Practical Impact and Ongoing Challenges
After one year of implementation, the BNS has brought structural clarity to India's criminal law, but several practical challenges remain. Courts and lawyers are still adapting to the new section numbering, with frequent references to the corresponding IPC provisions in pleadings and orders. The Supreme Court has delivered multiple judgments interpreting BNS provisions, establishing early precedents that will guide lower courts. Police training on the new laws has been uneven across states, with metropolitan police forces generally better prepared than their rural counterparts. The introduction of community service as a sentencing option for petty offences, time-bound investigation requirements under the BNSS, and mandatory forensic evidence collection for offences carrying seven years or more imprisonment represent progressive changes that require institutional capacity building.
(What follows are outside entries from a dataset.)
Lemma merged_start it : iter_ok it → (1 < ndim it)%nat → merged it 0 1 it.
Proof.
  intros [Hs Hst] Hn. unfold ndim, nonneg_shape in *.
  assert (∀ l : list Z, view 0 1 l = l) as Ev by (intros [|x l]; done).
  split; rewrite ?Ev; try done; [by destruct it|].
  apply Forall_Forall2_diag. eapply Forall_impl; [exact Hst|]. intros op Hlen.
  split; [apply restrided_refl|]. split; [done|]. intros k _. by rewrite !Ev.
Qed.

Lemma resize_take {A} n (d : A) l : (n <= length l)%nat → resize n d l = take n l.
Proof. intros Hn. rewrite resize_spec. replace (n - length l)%nat with 0%nat by lia. by rewrite app_nil_r. Qed.

Lemma addresses_ext it it' idx idx' :
  Forall2 (λ op op', op_data op + offset idx (stride_bytes op) = op_data op' + offset idx' (stride_bytes op'))
    (operands_ it) (operands_ it') → addresses it idx = addresses it' idx'.
Proof. unfold addresses. induction 1 as [|? ? ? ? H _ IH]; simpl; congruence. Qed.

(** Coalescing keeps the elements and their order. *)
Lemma coalesce_dimensions_spec it : iter_ok it →
  let it' := coalesce_dimensions it in
  iter_ok it' ∧ restrided_ops it it' ∧ numel it' = numel it ∧ elements it' = elements it ∧
  it' = set_has_coalesced (has_coalesced_dimensions_ it') (set_dims (shape_ it') (operands_ it') it).
Proof.
  intros Hok it'. unfold it', coalesce_dimensions. destruct (Nat.leb_spec (ndim it) 1) as [Hle|Hlt].
  { split_and!; try done; [|by destruct it]. apply Forall_Forall2_diag, Forall_forall. intros. apply restrided_refl. }
  pose proof (merged_loop it (ndim it - 1) 0 1 it (merged_start it Hok Hlt) ltac:(lia) ltac:(lia)) as Hm.
  destruct (coalesce_loop 0 (seq 1 (ndim it - 1)) it) as [prev it1]. destruct Hm as [[Hf Hl Hs Hn Hops] Hp].
  unfold ndim in Hl. unfold ndim in Hp at 1. unfold ndim at 1 in Hs. unfold ndim at 1 in Hn.
  assert (∀ l : list Z, length l = length (shape_ it) →
    view prev (length (shape_ it)) l = resize (prev + 1) 0 l) as Ev.
  { intros l Hll. unfold view. rewrite <- Hll at 1. rewrite drop_all, app_nil_r, Nat.add_1_r.
    rewrite resize_take by (unfold ndim in *; lia). done. }
  cbv zeta. rewrite Ev in Hs, Hn by done. set (it2 := set_shape (resize (prev + 1) 0 (shape_ it1)) it1).
  assert (ndim it2 = (prev + 1)%nat) as End by (unfold ndim; cbn; by rewrite length_resize).
  rewrite End.
  assert (Forall2 restrided (operands_ it)
    (map (λ op, set_stride_bytes (resize (prev + 1) 0 (stride_bytes op)) op) (operands_ it2))) as Hre.
  { apply Forall2_fmap_r. eapply Forall2_impl; [exact Hops|]. intros op0 op (Hr & _). by apply restrided_set. }
  assert (numel it2 = numel it) as Enum
    by (rewrite !numel_eq; done).
  split; [|split; [exact Hre|split; [exact Enum|split]]].
  - split; cbn; [exact Hs|]. apply Forall_fmap, Forall_forall. intros op _. cbn. by rewrite !length_resize.
  - set (it3 := set_has_coalesced true _).
    assert (shape_ it3 = resize (prev + 1) 0 (shape_ it1)) as Esh by done.
    unfold elements, indices. rewrite Esh, Hn. rewrite <- !list_fmap_compose.
    apply list_fmap_ext. intros i k Hi. apply lookup_seqZ in Hi as [-> Hi].
    symmetry. apply addresses_ext. apply Forall2_fmap_r.
    apply Forall2_same_length_lookup_2; [by eapply Forall2_length|].
    intros j op0 op H0 H1. pose proof (Forall2_lookup_lr _ _ _ _ _ _ Hops H0 H1) as (Hr & Hlen & Hk). cbn.
    cbn. rewrite (restrided_data _ _ Hr). f_equal.
    pose proof (iter_strides it Hok) as Hst. rewrite Forall_forall in Hst.
    specialize (Hst op0 ltac:(by eapply list_elem_of_lookup_2)).
    rewrite !offset_digits by (unfold ndim in *; rewrite ?length_resize; lia).
    rewrite <- Hk by lia. unfold ndim. by rewrite !Ev by (unfold ndim in *; lia).
  - unfold it2. clear -Hf. rewrite Hf. reflexivity.
Qed.

(** ** An iterator to try the operations on: a copy of a transposed tensor of
    32-bit floats, and a sum over its first dimension. *)
Definition float_operand (data : Z) (strides : list Z) (output : bool) : OperandInfo :=
  mkOperand data strides (Some kCPU) Float Float output false false (negb output) None None.
Definition example_iterator (shape : list Z) (ops : list OperandInfo) (reduction : bool) : TensorIteratorBase :=
  mkIterator shape [] false false (map (λ _, 0) shape) ops 1 true false Float kCPU false true reduction false.
Definition copy_iterator : TensorIteratorBase :=
  example_iterator [4; 3; 2] [float_operand 1000 [4; 16; 48] true; float_operand 2000 [12; 4; 48] false] false.
Definition sum_iterator : TensorIteratorBase :=
  example_iterator [4; 3; 2] [float_operand 1000 [8; 0; 4] true; float_operand 2000 [24; 8; 4] false] true.

Lemma copy_iterator_ok : iter_ok copy_iterator.
Proof. split; repeat constructor; lia. Qed.
Lemma sum_iterator_ok : iter_ok sum_iterator.
Proof. split; repeat constructor; lia. Qed.
Lemma nonneg_split_until k fuel : ∀ vec vec', Forall (nonneg_operand k) vec → split_until fuel vec = Some (Ok vec') →
  Forall (nonneg_operand k) vec'.
Proof.
  induction fuel as [|fuel IH]; intros [|it rest] vec' Hv; cbn [split_until]; try (by intros [= <-]);
    (destruct (can_use_32bit_indexing it); [by intros [= <-]|]); [done|].
  apply Forall_cons in Hv as [Hi Hr]. destruct (_ ≫= _) as [[copy this]|e] eqn:E; [|done].
  apply bind_Ok in E as (d & _ & E). destruct (nonneg_split k _ _ _ _ Hi E). apply IH. by repeat constructor.
Qed.

Lemma nonneg_sub_iterators k fuel : ∀ vec parts, Forall (nonneg_operand k) vec →
  sub_iterators fuel vec = Some (Ok parts) → Forall (nonneg_operand k) parts.
Proof.
  induction fuel as [|fuel IH]; intros vec parts Hv; cbn [sub_iterators]; [done|].
  destruct (split_until (S fuel) vec) as [[[|it rest]|e]|] eqn:E; try done; [by intros [= <-]|].
  apply (nonneg_split_until k) in E as [Hi Hr]%Forall_cons; [|done].
  destruct (sub_iterators fuel rest) as [[iters|]|] eqn:E1; try done. intros [= <-].
  constructor; [done|by apply (IH rest)].
Qed.

(** What [can_use_32bit_indexing] guarantees: the number of elements and, for an
    operand without negative strides, the offset of every element are below
    2^31.  For an operand with a negative stride it only bounds the offset of the
    last element, and other offsets may lie outside: [negative_stride_passes]. *)
Lemma foldl_sum (f : nat → Z) l : ∀ a, foldl (λ m d, m + f d) a l = a + sum_list (map f l).
Proof. unfold sum_list. induction l as [|d l IH]; intros a; cbn; [lia|]. rewrite IH. lia. Qed.

Lemma sum_list_mono (f g : nat → Z) l : (∀ d, d ∈ l → 0 <= f d <= g d) →
  0 <= sum_list (map f l) <= sum_list (map g l).
Proof.
  unfold sum_list. induction l as [|d l IH]; intros H; cbn; [lia|].
  pose proof (H d ltac:(constructor)). specialize (IH ltac:(intros; apply H; by constructor)). lia.
Qed.

Lemma can_use_32bit_fits it : iter_ok it → 0 < numel it → can_use_32bit_indexing it = true →
  numel it < 2 ^ 31 ∧ ∀ k op idx, nonneg_operand k it → operands_ it !! k = Some op → idx ∈ indices (shape_ it) →
    0 <= offset idx (stride_bytes op) < 2 ^ 31.
Proof.
  intros Hok Hn. pose proof (numel_positive it Hok Hn) as Hp. unfold can_use_32bit_indexing, int32_max.
  destruct (Z.gtb_spec (numel it) (2 ^ 31 - 1)) as [|Hle]; [done|]. intros Hops. split; [lia|].
  intros k op idx Hst Hop Hidx. specialize (Hst op Hop). apply list_elem_of_lookup_2 in Hop.
  rewrite forallb_forall in Hops. specialize (Hops op ltac:(by apply list_elem_of_In)).
  apply Z.leb_le in Hops. unfold max_offset in Hops. rewrite foldl_sum in Hops.
  apply in_indices, in_bounds_at in Hidx as [Hl Hb]; [|done].
  pose proof (iter_strides it Hok) as Hlen. rewrite Forall_forall in Hlen. specialize (Hlen op Hop).
  rewrite offset_sum, Hlen by (unfold ndim in Hlen; congruence).
  match type of Hops with 1 + sum_list (map ?g _) <= _ =>
    pose proof (sum_list_mono (λ d, at_ idx d * at_ (stride_bytes op) d) g (seq 0 (ndim it))) as Hm end.
  cbn beta in Hm. apply Z.lt_succ_r in Hops. 
  enough (0 <= sum_list (map (λ d, at_ idx d * at_ (stride_bytes op) d) (seq 0 (ndim it)))
    <= sum_list (map (λ dim, (at_ (shape_ it) dim - 1) * at_ (stride_bytes op) dim) (seq 0 (ndim it)))) by lia.
  apply Hm. intros d Hd. apply elem_of_seq in Hd. specialize (Hb d ltac:(unfold ndim in Hd; lia)).
  assert (0 <= at_ (stride_bytes op) d); [|nia]. rewrite Forall_forall in Hst. apply Hst.
  eapply list_elem_of_lookup_2, at_lookup. lia.
Qed.

(** ** The properties. *)
(**  Narrowing an iterator to a range of a dimension does not fail and
    visits the elements whose index is in the range. *)
Theorem narrow_visits_range dim start size it : iter_ok it → (dim < ndim it)%nat → 0 <= start → 1 <= size →
  start + size <= at_ (shape_ it) dim →
  ∃ it', narrow dim start size it = Ok it' ∧ iter_ok it' ∧
    elements it' ≡ₚ map (addresses it) (filter (λ idx, start <= at_ idx dim < start + size) (indices (shape_ it))).
Proof.
  intros Hok Hd Hs Hz Hle. destruct (narrow_spec dim start size it Hok Hd Hs Hz Hle) as (it' & H1 & H2 & H3 & _).
  by exists it'.
Qed.
(** The first thread has the columns 0 to 4, which are rounded to none. *)
Lemma parallel_dim_reduction_covers_witness :
  ∃ calls, parallel_dim_reduction OpenMP (mkThreads 2 false 2) (mkThreads 2 true 1) column_sums = Some (Ok calls) ∧
    map length calls = [0; 1]%nat ∧
    concat (map (λ cs, calls_elements (concat cs)) calls) ≡ₚ elements column_sums.
Proof.
  destruct (parallel_dim_reduction_covers OpenMP (mkThreads 2 false 2) (mkThreads 2 true 1) column_sums
    (float_operand 1000 [0; 4] true) (float_operand 2000 [32; 4] false) [] 4 column_sums_ok) as (calls & E & He);
    [cbn; lia|reflexivity|reflexivity|reflexivity|cbn; lia..|].
  exists calls. split; [exact E|]. split; [|exact He]. revert E. vm_compute. intros [= <-]. reflexivity.
Defined.

Lemma foreach_reduced_elt_covers_witness :
  ∃ iters, foreach_reduced_elt Native (mkThreads 2 false 2) 8 true column_sums = Some (Ok iters) ∧
    length (concat iters) = 8%nat ∧ concat (map elements (concat iters)) ≡ₚ elements column_sums ∧
    Forall one_output (concat iters).
Proof.
  destruct (foreach_reduced_elt_covers Native (mkThreads 2 false 2) 8 true column_sums column_sums_ok)
    as (iters & E & He & Ho); [vm_compute; reflexivity|cbn; lia|reflexivity|reflexivity|reflexivity|cbn; lia|lia|cbn; lia..|].
  exists iters. split; [exact E|]. split; [|split; [exact He|apply Ho; [lia|]]].
  - revert E. vm_compute. intros [= <-]. reflexivity.
  - intros a b Hab _. cbn in Hab. assert (a = 0%nat) as -> by lia. reflexivity.
Defined.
For legal practitioners, familiarity with the BNS section mapping (from old IPC sections to new BNS sections) remains essential during the transition period. The Ministry of Home Affairs has published a concordance table, and several legal databases have integrated cross-reference tools. The overall assessment after one year is that the BNS provides a stronger substantive framework, but its effective implementation depends on sustained investment in judicial and police infrastructure.